Ok so whenever I am at a complete stop, car in neutral and clutch out, I push the clutch in and put it in first and I get this clunk and can feel it. Only happens after I push it in. It doesnt happen if I put it back in neutral and then first when the clutch is still in. only when I push it in and engage it. Any idea what it can be?

edit: now it seemed to have stopped. also I get a knocking sound sometimes at a stop. like a steady knock. been going on for a while


----------



## lite1979 (Sep 9, 2005)

Does the knocking sound come from the back? It's likely your leak detection pump testing the EVAP system if so, and you're hearing the inflating/deflating of your plastic gas tank. If you'd like a second set of eyes and ears to help you diagnose the problem, I'm local to you (Buffalo!). Syracuse area phone number, though: text or call (three one five) 877-7379 - Lite 

I just so happen to be off Sunday and Monday. Sunday's going to be cold as heck, though.
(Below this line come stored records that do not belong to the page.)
(** * MySensorsTracker: gateway line decoding and OTA firmware transfer

    A shallow embedding of [ota_firmware.py] (firmware catalog, per-node
    update registry, config/block request handlers, hex/word packing,
    CRC16) and of the line-processing front end of [app.py]
    ([process_gateway_message], [gateway_listener], the f-string that
    formats an outgoing message), followed by the properties proved about
    them.

    Conventions.
    - Python [int] is [Z]; [bytes] is [list byte]; [str] is [string]
      (8-bit characters; code points above 255 are outside the model).
    - A Python [dict] is a [gmap]; the manager object is a record that is
      passed in and returned (explicit state passing).
    - A call that may raise returns [result]: [Ret v] or [Raise]; the state
      returned next to [Raise] is the state at the moment of the raise,
      because dictionary updates before the raise are not undone. *)

From Stdlib Require Import ZArith NArith Strings.String Strings.Ascii Strings.Byte List Lia QArith.
From stdpp Require Import gmap strings list.

Local Open Scope string_scope.
Local Open Scope Z_scope.

(** ** Python built-ins used by the program *)

Module Py.

(** Outcome of a call that may raise. *)
Inductive result (A : Type) : Type :=
| Ret (v : A)
| Raise.
Arguments Ret {A} v.
Arguments Raise {A}.

(** [x or y] on values returned by [dict.get]: the stored values are
    non-empty tuples, which are truthy, so [or] picks the first hit. *)
Definition or_get {A : Type} (x y : option A) : option A :=
  match x with
  | Some v => Some v
  | None => y
  end.

(** Characters [str.strip()] and [int()] treat as white space, for code
    points below 256: TAB..CR, FS..US, SPACE, NEL, NBSP. *)
Definition isspace (c : ascii) : bool :=
  let n := N_of_ascii c in
  ((9 <=? n) && (n <=? 13) || (28 <=? n) && (n <=? 32)
   || (n =? 133) || (n =? 160))%N.

Fixpoint lstrip (s : string) : string :=
  match s with
  | EmptyString => EmptyString
  | String c r => if isspace c then lstrip r else s
  end.

Fixpoint rstrip (s : string) : string :=
  match s with
  | EmptyString => EmptyString
  | String c r =>
      match rstrip r with
      | EmptyString => if isspace c then EmptyString else String c EmptyString
      | r' => String c r'
      end
  end.

(** [s.strip()] *)
Definition strip (s : string) : string := rstrip (lstrip s).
Also, when was the last time you thawed the car out? Did you happen to get this TT from the dealer on Main Street in University Heights? Not too many yellow ones out there; even fewer in Buffalo. Also, are you on dubsinthebuff.com?


----------



## max13b2 (Jul 24, 2007)

I know exactly what you're talking about with the first gear clunking. I notice it especially at drive thru lines or very slow traffic when the car is completely warm and I'm having to go in and out of first frequently. It only happens in first (even when I ease it in as gently as possible) and if happens at completely random times and once it happens, I cannot reproduce it. I cannot feel anything in either the car or the stick, but I can hear a thud/clunking thats louder when the windows are down (such as the drive thru). I have changed the fluid twice w/ redline MTL/MT-90 and I installed a BFI stage 1 dogbone mount, neither helped. The clutch seems perfectly fine, car has 88k on it and it only seems to happen in first while at a complete stop, but again not every time and completely random times. I'm about to install a DieselGeek Sigma 6/Verdict solid shifter bracket bushings to see if it helps at all. I have not done a shifter cable adjustment yet, but the sigma 6 install will take care of that. Please let me know if you find anything out and I'll do the same!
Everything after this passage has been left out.